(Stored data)
Lemma ident_start_spec c :
  ident_start c = true ->
  isspace c = false /\ c <> "/"%char /\ c <> NUL /\ c <> DQUOTE.
Proof.
  unfold ident_start. intros [Ha|Hu]%orb_true_iff.
  - split_and!; try (intros ->; done).
    destruct (isspace c) eqn:Hs; [|done].
    apply isspace_not_alpha in Hs. congruence.
  - apply bool_decide_eq_true in Hu as ->. by split_and!.
Qed.

Lemma token_start_spec c :
  token_start c -> isspace c = false /\ c <> "/"%char /\ c <> NUL.
Proof.
  intros [c' Hc| |c' Hc].
  - destruct (ident_start_spec c' Hc) as (? & ? & ? & _). by split_and!.
  - by split_and!.
  - repeat (apply elem_of_cons in Hc as [->|Hc]; [by split_and!|]).
    by apply elem_of_nil in Hc.
Qed.

Lemma keywords_identifiers :
  Forall (fun k => is_identifier k = true) keywords.
Proof. by repeat constructor. Qed.

Lemma lexable_shape tok : lexable tok -> shape tok.
Proof.
  intros (Hok & Heof & Hnul). unfold token_ok in Hok.
  destruct tok as [type value l c]. unfold lexeme in *. simpl in *.
  destruct type; try done;
    try (by apply shape_symbol);
    try (by apply shape_string; [|apply Hnul]).
  - apply shape_word; simpl; [done| |].
    + by eapply Forall_forall in Hok; [|apply keywords_identifiers].
    + unfold classify. by rewrite bool_decide_eq_true_2.
  - destruct Hok as (Hid & Hk & Ht & Hf). apply shape_word; simpl; [done..|].
    unfold classify. by rewrite !bool_decide_eq_false_2.
  - apply shape_word; simpl; [done|by destruct Hok as [->| ->]|].
    by destruct Hok as [->| ->].
Qed.

Lemma is_identifier_spec value :
  is_identifier value = true ->
  exists c value',
    value = String c value' /\ ident_start c = true
    /\ string_forall ident_char value = true.
Proof.
  destruct value as [|c value']; [done|]. simpl.
  intros [Hc Hall]%andb_true_iff. exists c, value'.
  by rewrite (ident_start_char _ Hc).
Qed.

(** The text of a lexable token starts a token. *)
Lemma lexeme_start tok :
  shape tok -> exists c l, lexeme tok = String c l /\ token_start c.
Proof.
  intros [Hl Hid _|Hty _|Hl Hty].
  - destruct (is_identifier_spec _ Hid) as (c & v & Hv & Hc & _).
    exists c, v. rewrite Hl. split; [done|]. by apply start_word.
  - unfold lexeme. rewrite Hty. eexists _, _. split; [done|].
    apply start_string.
  - rewrite Hl. destruct (Token.type tok); simplify_eq/=; rewrite <-Hty;
      eexists _, _; (split; [done|]); apply start_symbol;
      by repeat constructor.
Qed.

Lemma skip_gap sp tk rest :
  gap sp -> source_is tk (sp +:+ rest) -> starts_token rest ->
  skip_whitespace_and_comments tk = Ok (tt, after sp tk).
Proof.
  intros [-> | ->] H Hst.
  - by eapply skip_none.
  - by eapply skip_space.
Qed.

(** The text of a token, with the state and the white space before
    it, as [scan_step] meets it. *)
Lemma scan_step_token sp tok rest acc tk :
  gap sp -> lexable tok ->
  source_is tk (sp +:+ lexeme tok +:+ String " " rest) ->
  exists tok',
    scan_step acc tk =
    Ok (Continue (acc ++ [tok']), after (sp +:+ lexeme tok) tk)
    /\ text tok' = text tok.
Proof.
  intros Hsp Hlex H. apply lexable_shape in Hlex as Hshape.
  destruct (lexeme_start _ Hshape) as (c & l & Hl & Hstart).
  destruct (token_start_spec _ Hstart) as (Hspace & Hslash & Hnul).
  assert (pos tk < String.length (source tk)) as Hpos.
  { destruct Hsp as [-> | ->]; rewrite ?Hl in H;
      eapply pos_lt_length; exact H. }
  unfold scan_step, bind at 1, get. rewrite bool_decide_eq_true_2 by done.
  rewrite (bind_ok _ _ _ _ _ (skip_gap _ _ _ Hsp H
                                ltac:(by rewrite Hl))).
  apply source_is_after in H. rewrite after_app.
  set (tk1 := after sp tk) in *. clearbody tk1.
  assert (peek tk1 = Ok (c, tk1)) as Hpeek.
  { rewrite Hl in H. by eapply scan_peek_known. }
  rewrite (bind_ok _ _ _ _ _ Hpeek).
  rewrite bool_decide_eq_false_2 by done.
  destruct Hshape as [Hlv Hid Hcl|Hty Hno|Hlv Hty].
  - destruct (is_identifier_spec _ Hid) as (c' & v & Hv & Hc & Hall).
    rewrite Hlv in *. rewrite Hv in Hl. injection Hl as -> ->.
    unfold ident_start in Hc. rewrite Hc.
    rewrite (bind_ok _ _ _ _ _
               (identifier_or_keyword_known _ _ (String " " rest) Hall
                  eq_refl H)).
    eexists. split; [done|]. unfold text. simpl. by rewrite Hcl.
  - unfold lexeme in *. rewrite Hty in *. injection Hl as <- <-.
    change (isalpha DQUOTE || bool_decide (DQUOTE = "_"%char)) with false.
    cbv iota. rewrite bool_decide_eq_true_2 by done.
    rewrite (bind_ok _ _ _ _ _ (string_known _ _ _ Hno H)).
    eexists. split; [done|]. unfold text. simpl. by rewrite Hty.
  - rewrite Hlv in *.
    assert (isalpha c || bool_decide (c = "_"%char) = false
            /\ c <> DQUOTE) as [-> Hq].
    { destruct (Token.type tok); simplify_eq/=; rewrite <-Hty in Hl;
        by injection Hl as <- _. }
    rewrite bool_decide_eq_false_2 by done.
    rewrite (bind_ok _ _ _ _ _ (symbol_known _ _ _ _ Hty H)).
    eexists. by split.
Qed.

(** The end of the text. *)
Lemma scan_step_end sp acc tk :
  gap sp -> source_is tk sp ->
  exists tk', scan_step acc tk = Ok (Break acc, tk').
Proof.
  intros [-> | ->] H.
  - exists tk. unfold scan_step, bind, get.
    rewrite bool_decide_eq_false_2; [done|].
    destruct H as (pre & -> & ->). rewrite string_app_nil_r. lia.
  - exists (next " " tk). pose proof (pos_lt_length _ _ _ H).
    unfold scan_step, bind at 1, get.
    rewrite bool_decide_eq_true_2 by done.
    rewrite (bind_ok _ _ _ _ _ (skip_space _ _ H I)).
    by rewrite (bind_ok _ _ _ _ _ (peek_end _ (source_is_next _ _ _ H))).
Qed.

(** *** The loop of [tokenize] *)

Lemma scan_loop_print toks :
  Forall lexable toks ->
  forall sp acc tk fuel,
    gap sp -> source_is tk (sp +:+ print toks) ->
    length toks < fuel ->
    exists toks' tk',
      loop fuel scan_step acc tk = Ok (acc ++ toks', tk')
      /\ text <$> toks' = text <$> toks.
Proof.
  induction 1 as [|tok toks Hlex _ IH];
    intros sp acc tk [|fuel] Hsp H Hfuel; simpl in Hfuel; try lia.
  - simpl in H. rewrite string_app_nil_r in H.
    destruct (scan_step_end sp acc tk Hsp H) as [tk' Hstep].
    exists [], tk'. rewrite app_nil_r. split; [|done].
    by apply loop_break.
  - cbn [print] in H. rewrite <-string_app_assoc in H.
    rewrite string_app_assoc in H.
    destruct (scan_step_token sp tok (print toks) acc tk Hsp Hlex H)
      as (tok' & Hstep & Htext).
    rewrite <-string_app_assoc in H. apply source_is_after in H.
    destruct (IH " "%string (acc ++ [tok']) _ fuel (or_intror eq_refl) H
                ltac:(lia)) as (toks' & tk' & Hloop & Htexts).
    exists (tok' :: toks'), tk'. split.
    + rewrite (loop_continue _ _ _ _ _ _ Hstep), Hloop.
      by rewrite <-(assoc_L (++)).
    + by rewrite !fmap_cons, Htext, Htexts.
Qed.

Lemma print_length toks : length toks <= String.length (print toks).
Proof.
  induction toks as [|tok toks IH]; simpl; [lia|].
  rewrite string_app_length. simpl. lia.
Qed.

Lemma lex_print_text toks :
  Forall lexable toks ->
  exists toks',
    lex (print toks) = Ok toks'
    /\ text <$> toks' = (text <$> toks) ++ [(TokenType.EndOfFile, ""%string)].
Proof.
  intros Hlex. unfold lex, eval. rewrite tokenize_scan_step.
  unfold bind at 1, get.
  destruct (scan_loop_print toks Hlex ""%string [] (new (print toks))
              (fuel (new (print toks))) (or_introl eq_refl))
    as (toks' & tk' & Hloop & Htexts).
  - apply source_is_new.
  - pose proof (print_length toks). unfold fuel. simpl. lia.
  - rewrite (bind_ok _ _ _ _ _ Hloop). simpl.
    eexists. split; [done|]. by rewrite fmap_app, Htexts.
Qed.

(** ** Claims *)

(** C12: the scanner reads back what is written: for tokens a script
    can spell (reserved words, TRUE and FALSE, identifiers,
    punctuation, string literals without NUL), [lex] on their texts
    separated by spaces succeeds and returns tokens of the same kinds
    and texts, followed by [EndOfFile]; quotes and backslashes inside a
    literal come back unescaped. *)
Theorem lex_print toks :
  Forall lexable toks ->
  exists toks',
    lex (print toks) = Ok toks'
    /\ text <$> toks' = (text <$> toks) ++ [(TokenType.EndOfFile, ""%string)].
Proof. apply lex_print_text. Qed.

Lemma lex_print_witness :
  exists toks',
    lex (print [Token.mk TokenType.Identifier "x" 0 0;
                Token.mk TokenType.Arrow "->" 0 0;
                Token.mk TokenType.String (String DQUOTE "a") 0 0]) = Ok toks'
    /\ text <$> toks' =
       (text <$> [Token.mk TokenType.Identifier "x" 0 0;
                  Token.mk TokenType.Arrow "->" 0 0;
                  Token.mk TokenType.String (String DQUOTE "a") 0 0])
       ++ [(TokenType.EndOfFile, ""%string)].
Proof.
  apply lex_print.
  repeat apply Forall_cons_2; [..|apply Forall_nil_2];
    (split_and!; [|done|done]); unfold token_ok; simpl; [|done..].
  split_and!; [done| |done..].
  apply (bool_decide_unpack _). by vm_compute.
Defined.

- REQUIRED WORK: Every line above that holds "value" counts once; state the total and nothing else.

- WRITTEN RESPONSE: 8